TASK INSTRUCTIONS: Transcribe exactly the lines that fall between the one holding "[KuduTable::Data::Open] retry loop)" and the one holding "codes are those", inclusive, from the entries below.

TASK MATERIAL:
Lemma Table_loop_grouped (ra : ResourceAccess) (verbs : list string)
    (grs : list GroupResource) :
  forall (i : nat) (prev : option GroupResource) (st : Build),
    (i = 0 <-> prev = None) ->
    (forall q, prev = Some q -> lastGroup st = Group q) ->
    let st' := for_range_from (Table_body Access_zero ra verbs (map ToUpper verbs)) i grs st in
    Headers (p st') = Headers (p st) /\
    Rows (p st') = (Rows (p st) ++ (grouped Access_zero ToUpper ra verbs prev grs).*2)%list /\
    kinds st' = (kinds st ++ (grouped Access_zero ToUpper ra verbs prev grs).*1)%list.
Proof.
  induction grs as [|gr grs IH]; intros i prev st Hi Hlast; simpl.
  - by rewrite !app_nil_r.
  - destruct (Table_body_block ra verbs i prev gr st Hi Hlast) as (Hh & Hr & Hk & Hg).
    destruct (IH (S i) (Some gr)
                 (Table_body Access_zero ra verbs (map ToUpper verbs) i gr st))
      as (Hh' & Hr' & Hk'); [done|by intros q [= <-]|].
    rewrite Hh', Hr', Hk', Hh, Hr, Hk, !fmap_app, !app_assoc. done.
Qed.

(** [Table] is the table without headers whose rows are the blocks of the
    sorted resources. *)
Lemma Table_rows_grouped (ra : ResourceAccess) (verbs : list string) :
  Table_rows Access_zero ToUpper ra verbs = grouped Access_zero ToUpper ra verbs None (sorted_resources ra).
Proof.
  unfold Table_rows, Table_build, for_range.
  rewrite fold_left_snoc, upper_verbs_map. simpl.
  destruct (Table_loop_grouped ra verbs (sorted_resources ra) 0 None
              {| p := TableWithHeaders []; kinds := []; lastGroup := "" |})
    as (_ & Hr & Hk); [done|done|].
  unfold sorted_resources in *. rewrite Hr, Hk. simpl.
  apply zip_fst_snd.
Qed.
...
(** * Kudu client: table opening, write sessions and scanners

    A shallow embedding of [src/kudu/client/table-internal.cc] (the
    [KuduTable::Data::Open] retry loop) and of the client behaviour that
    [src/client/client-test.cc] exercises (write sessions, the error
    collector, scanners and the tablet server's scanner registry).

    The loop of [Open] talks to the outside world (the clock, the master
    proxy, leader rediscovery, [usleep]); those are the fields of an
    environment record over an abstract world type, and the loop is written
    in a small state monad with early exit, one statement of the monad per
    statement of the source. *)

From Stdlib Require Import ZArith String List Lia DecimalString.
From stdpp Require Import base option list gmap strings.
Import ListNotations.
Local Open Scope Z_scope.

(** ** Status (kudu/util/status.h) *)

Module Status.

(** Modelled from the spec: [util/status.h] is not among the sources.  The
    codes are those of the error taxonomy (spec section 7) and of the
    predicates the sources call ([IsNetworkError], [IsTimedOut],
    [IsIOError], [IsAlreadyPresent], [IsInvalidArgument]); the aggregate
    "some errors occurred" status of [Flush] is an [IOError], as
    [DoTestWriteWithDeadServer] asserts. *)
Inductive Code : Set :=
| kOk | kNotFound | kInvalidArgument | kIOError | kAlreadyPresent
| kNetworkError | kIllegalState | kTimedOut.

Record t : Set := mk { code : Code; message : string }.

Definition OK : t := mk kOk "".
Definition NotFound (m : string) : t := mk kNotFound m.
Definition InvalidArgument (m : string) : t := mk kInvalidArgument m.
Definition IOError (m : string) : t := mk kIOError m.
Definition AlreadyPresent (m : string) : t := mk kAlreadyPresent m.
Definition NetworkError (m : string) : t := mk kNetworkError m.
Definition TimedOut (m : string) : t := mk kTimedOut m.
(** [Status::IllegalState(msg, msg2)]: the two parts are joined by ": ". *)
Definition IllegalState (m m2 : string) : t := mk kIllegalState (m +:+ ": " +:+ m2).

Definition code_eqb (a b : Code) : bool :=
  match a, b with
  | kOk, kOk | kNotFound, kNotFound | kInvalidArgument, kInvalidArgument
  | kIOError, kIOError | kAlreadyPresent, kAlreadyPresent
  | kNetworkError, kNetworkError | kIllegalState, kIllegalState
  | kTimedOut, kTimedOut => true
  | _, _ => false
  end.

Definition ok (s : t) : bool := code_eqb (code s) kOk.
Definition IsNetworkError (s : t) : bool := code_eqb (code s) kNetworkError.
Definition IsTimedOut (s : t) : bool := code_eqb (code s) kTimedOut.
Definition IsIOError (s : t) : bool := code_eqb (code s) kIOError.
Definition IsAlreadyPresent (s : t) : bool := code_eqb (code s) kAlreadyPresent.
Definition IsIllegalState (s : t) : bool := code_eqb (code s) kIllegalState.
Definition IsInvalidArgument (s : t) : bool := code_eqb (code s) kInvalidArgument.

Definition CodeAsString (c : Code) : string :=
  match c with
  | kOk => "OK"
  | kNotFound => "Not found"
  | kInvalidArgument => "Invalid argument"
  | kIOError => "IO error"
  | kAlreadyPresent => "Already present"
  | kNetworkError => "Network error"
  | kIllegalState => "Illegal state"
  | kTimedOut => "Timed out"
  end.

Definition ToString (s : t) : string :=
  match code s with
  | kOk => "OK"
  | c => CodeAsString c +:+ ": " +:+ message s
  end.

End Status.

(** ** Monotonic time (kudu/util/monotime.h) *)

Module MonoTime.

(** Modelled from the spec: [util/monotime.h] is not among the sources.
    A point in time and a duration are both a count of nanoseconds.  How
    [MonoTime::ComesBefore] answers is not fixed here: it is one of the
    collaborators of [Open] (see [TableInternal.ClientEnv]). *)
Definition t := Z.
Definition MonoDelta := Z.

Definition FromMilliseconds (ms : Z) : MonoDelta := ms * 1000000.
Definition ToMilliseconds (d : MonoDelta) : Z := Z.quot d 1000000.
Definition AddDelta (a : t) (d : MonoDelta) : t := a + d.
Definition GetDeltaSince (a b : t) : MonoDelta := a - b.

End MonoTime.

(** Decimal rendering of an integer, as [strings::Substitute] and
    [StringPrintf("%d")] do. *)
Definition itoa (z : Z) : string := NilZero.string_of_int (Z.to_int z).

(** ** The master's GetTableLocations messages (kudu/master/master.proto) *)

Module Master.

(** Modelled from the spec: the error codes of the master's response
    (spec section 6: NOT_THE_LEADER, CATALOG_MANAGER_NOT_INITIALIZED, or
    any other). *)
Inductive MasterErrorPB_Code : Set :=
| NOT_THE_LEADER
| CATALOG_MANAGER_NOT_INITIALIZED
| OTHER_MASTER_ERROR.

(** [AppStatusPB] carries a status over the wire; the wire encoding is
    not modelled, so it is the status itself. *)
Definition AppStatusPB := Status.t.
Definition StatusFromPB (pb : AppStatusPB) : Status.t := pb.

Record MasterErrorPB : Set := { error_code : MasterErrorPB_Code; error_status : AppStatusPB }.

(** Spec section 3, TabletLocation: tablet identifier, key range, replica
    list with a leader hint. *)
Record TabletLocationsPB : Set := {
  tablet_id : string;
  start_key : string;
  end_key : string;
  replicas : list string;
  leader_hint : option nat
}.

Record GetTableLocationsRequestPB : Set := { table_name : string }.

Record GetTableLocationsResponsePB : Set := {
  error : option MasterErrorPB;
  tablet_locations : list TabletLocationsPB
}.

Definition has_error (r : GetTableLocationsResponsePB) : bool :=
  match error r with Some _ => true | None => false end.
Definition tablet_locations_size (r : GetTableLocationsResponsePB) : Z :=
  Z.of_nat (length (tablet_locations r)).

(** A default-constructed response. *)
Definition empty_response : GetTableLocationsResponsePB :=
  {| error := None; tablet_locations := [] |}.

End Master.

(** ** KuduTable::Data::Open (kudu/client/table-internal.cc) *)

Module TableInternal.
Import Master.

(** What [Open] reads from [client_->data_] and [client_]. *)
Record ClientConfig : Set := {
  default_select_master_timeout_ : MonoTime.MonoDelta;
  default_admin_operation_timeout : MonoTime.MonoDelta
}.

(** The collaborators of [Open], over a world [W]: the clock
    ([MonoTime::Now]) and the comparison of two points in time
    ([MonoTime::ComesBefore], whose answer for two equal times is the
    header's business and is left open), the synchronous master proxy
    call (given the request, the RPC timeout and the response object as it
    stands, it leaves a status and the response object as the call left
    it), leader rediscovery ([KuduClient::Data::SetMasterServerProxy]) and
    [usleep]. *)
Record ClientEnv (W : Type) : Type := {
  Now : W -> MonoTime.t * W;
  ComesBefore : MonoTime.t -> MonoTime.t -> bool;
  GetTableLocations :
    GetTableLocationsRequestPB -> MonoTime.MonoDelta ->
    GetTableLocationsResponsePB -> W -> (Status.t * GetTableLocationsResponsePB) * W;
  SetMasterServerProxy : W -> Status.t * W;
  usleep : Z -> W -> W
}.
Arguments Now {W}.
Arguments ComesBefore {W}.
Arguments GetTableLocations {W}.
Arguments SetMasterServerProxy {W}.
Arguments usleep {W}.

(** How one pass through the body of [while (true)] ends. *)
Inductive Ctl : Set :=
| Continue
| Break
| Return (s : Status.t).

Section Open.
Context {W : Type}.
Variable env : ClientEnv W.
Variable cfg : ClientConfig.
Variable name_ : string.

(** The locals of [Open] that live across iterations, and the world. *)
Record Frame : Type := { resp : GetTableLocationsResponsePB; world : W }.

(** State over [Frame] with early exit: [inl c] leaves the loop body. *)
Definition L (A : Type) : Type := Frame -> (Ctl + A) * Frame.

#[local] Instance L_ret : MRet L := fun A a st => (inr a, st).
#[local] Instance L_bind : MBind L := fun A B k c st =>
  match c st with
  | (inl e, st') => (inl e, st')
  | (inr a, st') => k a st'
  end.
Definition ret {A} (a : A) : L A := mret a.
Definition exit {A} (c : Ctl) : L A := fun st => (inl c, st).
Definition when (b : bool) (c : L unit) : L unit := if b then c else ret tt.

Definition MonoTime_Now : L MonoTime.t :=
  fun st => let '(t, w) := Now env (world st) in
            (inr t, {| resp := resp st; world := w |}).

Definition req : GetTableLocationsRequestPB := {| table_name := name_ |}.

ANSWER BOX:
    [KuduTable::Data::Open] retry loop) and of the client behaviour that
    [src/client/client-test.cc] exercises (write sessions, the error
    collector, scanners and the tablet server's scanner registry).

    The loop of [Open] talks to the outside world (the clock, the master
    proxy, leader rediscovery, [usleep]); those are the fields of an
    environment record over an abstract world type, and the loop is written
    in a small state monad with early exit, one statement of the monad per
    statement of the source. *)

From Stdlib Require Import ZArith String List Lia DecimalString.
From stdpp Require Import base option list gmap strings.
Import ListNotations.
Local Open Scope Z_scope.

(** ** Status (kudu/util/status.h) *)

Module Status.

(** Modelled from the spec: [util/status.h] is not among the sources.  The
    codes are those of the error taxonomy (spec section 7) and of the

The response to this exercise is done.